Capricorn (22 DEC-19 JAN)
So you were all set to expose the tented seance lady, Madame Bavior and her little table rising game, but you never expected the table to not only rise but get up and excuse itself to go outside to pee.
Aquarius (20 JAN-19 FEB)
Your new scarecrow scheme has certainly driven off all the crows. However, take a look outside and see how many buzzard there are on that thing.
Pisces (20 FEB-20 MAR)
Be sure to double up on your Tourettes medication before you go to the dentist.
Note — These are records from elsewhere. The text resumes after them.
(** C31: on a disk whose tracks in front of [B] are formatted and the others are not, with
    [B] at least 5 and not the last track (see the theorem expand_misses_last_track),
    [format_range] of the expand mode finds [B] with its bisection, and
    [dasdfmt_expand_format] formats exactly the tracks from there on; the requests leave the
    tracks in front of [B] alone. The check mode is off, up to 255 cylinders are asked for
    at a time, and the track numbers fit 32 bits. *)
Theorem expand_formats_the_rest K g reqsize cylinders heads p B w :
  formatted_up_to K (fd_blksize p) B → 1 <= reqsize <= 255 → 1 <= heads <= 65535 → 0 < cylinders → g_check g = 0 →
  5 <= B < cylinders * heads - 1 → cylinders * heads < 4294967296 →
  sat (expand K g reqsize cylinders heads p w)
    (λ _ w', s_disk_disabled (w_static w') = 0 ∧
       ∀ t, (B <= t < cylinders * heads → ∃ q, last_format (w_log w') t = Some q ∧ like p q) ∧
            (t < B → last_format (w_log w') t = last_format (w_log w) t))
    (λ c _, c = 1).
Proof.
  intros HK Hr Hh Hc Hg HB Hch. unfold expand. apply sat_bind. unfold format_range. cbv zeta. apply sat_bind.
  rewrite (u32_small (cylinders * heads - 1)) by lia.
  pose proof (find_start_first K (fd_blksize p) B HK g EXPAND cylinders heads (set_range 0 (stop_unit p) p) w eq_refl) as Hf.
  pose proof (find_start_same_formats K g EXPAND cylinders heads (set_range 0 (stop_unit p) p) w) as Hlog.
  destruct (dasdfmt_find_start K g EXPAND cylinders heads (set_range 0 (stop_unit p) p) w) as [first w1|c w1| |];
    (specialize (Hf ltac:(lia) ltac:(lia)); cbn [sat] in Hf |- *; cbn [final] in Hlog); [|lia|done|done].
  destruct Hf as [-> _]. unfold mret, prog_ret. cbn [sat].
  eapply sat_mono; [apply expand_format_log; try done; cbn; lia| |done].
  intros _ w' (Hd & _ & steps & E & [Hcov _] & Hlike). cbn [start_unit stop_unit set_range] in *. split; [done|].
  intros t. rewrite E. cbn [last_format]. split; intros Ht.
  - apply (last_format_steps p); [exact Hlike|]. apply Hcov. lia.
  - rewrite last_format_outside; [cbn [last_format]; by apply Hlog|]. intros q Hq Hin.
    assert (B <= t <= cylinders * heads - 1) by (apply Hcov; by exists q). lia.
Qed.

Lemma demo_formatted B : formatted_up_to (demo_kernel 100 B) 512 B.
Proof.
  split; try done.
  - intros h p _. cbn. destruct (Z.ltb_spec (stop_unit p) B); cbn; [lia|]. split; [done|lia].
  - intros h p _ E. cbn. rewrite E. destruct (Z.ltb_spec (stop_unit p) B); cbn; [lia|]. split; [done|lia].
Qed.

Lemma expand_formats_the_rest_witness :
  sat (expand (demo_kernel 100 700) demo_g 10 100 15 (FormatData 0 0 512 8) (demo_world []))
    (λ _ w', s_disk_disabled (w_static w') = 0 ∧
       ∀ t, (700 <= t < 1500 → ∃ q, last_format (w_log w') t = Some q ∧ like (FormatData 0 0 512 8) q) ∧
            (t < 700 → last_format (w_log w') t = None))
    (λ c _, c = 1) ∧
  ∃ w', expand (demo_kernel 100 700) demo_g 10 100 15 (FormatData 0 0 512 8) (demo_world []) = Ret tt w'.
Proof.
  split.
  - apply (expand_formats_the_rest (demo_kernel 100 700) demo_g 10 100 15 (FormatData 0 0 512 8) 700 (demo_world []));
      [apply demo_formatted|lia..|reflexivity|lia|lia].
  - eexists. vm_compute. reflexivity.
Defined.

(** When only the last track is left, the expand mode formats nothing: the
    loop of [process_tracks] runs while the track is in front of the last one. *)
Theorem expand_misses_last_track K g reqsize cylinders heads p w :
  1 <= reqsize <= 255 → 1 <= heads <= 65535 → 0 < cylinders → start_unit p = stop_unit p → 0 <= stop_unit p →
  sat (dasdfmt_expand_format K g EXPAND reqsize cylinders heads p w)
    (λ _ w', w_log w' = BIODASDENABLE :: BIODASDDISABLE :: w_log w) (λ c _, c = 1).
Proof. intros. by apply expand_format_single. Qed.

Lemma expand_misses_last_track_witness :
  sat (dasdfmt_expand_format (demo_kernel 100 1499) demo_g EXPAND 10 100 15 (FormatData 1499 1499 512 8) (demo_world []))
    (λ _ w', w_log w' = [BIODASDENABLE; BIODASDDISABLE]) (λ c _, c = 1) ∧
  ∃ w', expand (demo_kernel 100 1499) demo_g 10 100 15 (FormatData 0 0 512 8) (demo_world []) = Ret tt w' ∧
    last_format (w_log w') 1499 = None.
Proof.
  split.
  - apply (expand_misses_last_track (demo_kernel 100 1499) demo_g 10 100 15 (FormatData 1499 1499 512 8) (demo_world []));
      try reflexivity; cbn; lia.
  - eexists. split; [vm_compute; reflexivity|]. vm_compute. reflexivity.
Defined.

(** ** The driver *)

(** C32: for every command line, driver, input and disk the requests of a run come
    in the order that the driver needs: nothing is formatted while the device is
    enabled, nothing else is asked while it is disabled, and when the program
    returns the device is enabled.  The signal handler, from either state, enables
    the device before the process ends. *)
Theorem driver_protocol K H opts v w :
  device_is false w →
  phase (w_log (final (main K H opts v w))) ≠ None ∧
  match main K H opts v w with Ret _ w' => device_is false w' | _ => True end ∧
  ∀ b w1, device_is b w1 →
    match program_interrupt_signal K w1 with Ret _ w' => device_is false w' | r => phase (w_log (final r)) ≠ None end.
Proof.
  intros Hw. pose proof (phases_main K H opts v w Hw) as Hm. split; [|split].
  - destruct (main K H opts v w); [by eapply device_is_phase|done..].
  - by destruct (main K H opts v w).
  - intros b w1 Hb. pose proof (phases_handler K b w1 Hb) as Hh. by destruct (program_interrupt_signal K w1).
Qed.

(** [dasdfmt -b 512 -y], a full format *)
Definition demo_opts : list dasdfmt_option := [Opt_blocksize (bytes_of_string "512"); Opt_yes].

Lemma driver_protocol_witness :
  device_is false (demo_world []) ∧
  match main (demo_kernel 100 0) demo_host demo_opts zero_volume_label (demo_world []) with
  | Ret _ w' => device_is false w' ∧ length (w_log w') = 19%nat
  | _ => False
  end.
Proof.
  split; [by split|].
  destruct (driver_protocol (demo_kernel 100 0) demo_host demo_opts zero_volume_label (demo_world [])) as (_ & H & _); [by split|].
  assert (L : match main (demo_kernel 100 0) demo_host demo_opts zero_volume_label (demo_world []) with
              | Ret _ w' => length (w_log w') = 19%nat | _ => False end) by (vm_compute; reflexivity).
  revert H L. destruct (main _ _ _ _ _); [by intros H L|intros _ []..].
Defined.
Remember last time when you had your mouth washed out with soap three times and almost lost your tongue.
Aries (21 MAR-19 APR)
While your new hairdo may be the only one like it, an "original" as they say, somehow it turns out to be in the same shape as the little Brain-Drilling Woodpecker's nest.
Taurus (April 20-May 20)
Of course there are no such things as mermaids, you dolt! You have only your drunken self to blame for marrying that manatee.
Gemini (21 MAY-20 JUN)
I guess it was worth the effort, even though the aluminum foiled hat won't keep the internet site from identifying exactly where the sex offenders live in your town.
Cancer (21 JUN-22 JUL)
While it's true that you have accomplished much for a person with such a low IQ, at least some credit should go to your mother, the alcoholic.
Leo (23 JUL-22 AUG)
You will succeed in becoming famous this week, not by staying in a helium balloon lifted lawn chair for the longest time, but by becoming the first one brought down by a flock of wild geese. In fact, "Idiot In Lawn Chair Dies From Wild Goose Chase" will make banner headlines all the way around the world.
Virgo (23 AUG-22 SEPT)
Usually it's the sense of sight or hearing that goes first with aging but for you it will be your sense of proportion, Lardass!
Libra (23 SEPT-23 OCT)
Although most people would argue that Houdini was the greatest escape artist ever, you'll still be a hit at the local bar for escaping that nagging wife and her big-mouthed mother.
Scorpio (24 OCT-21 NOV)
Even though the surgeon said that you'd have no trouble having the baby by c-section, you'll wake up in the recovery room feeling like a gutted carp.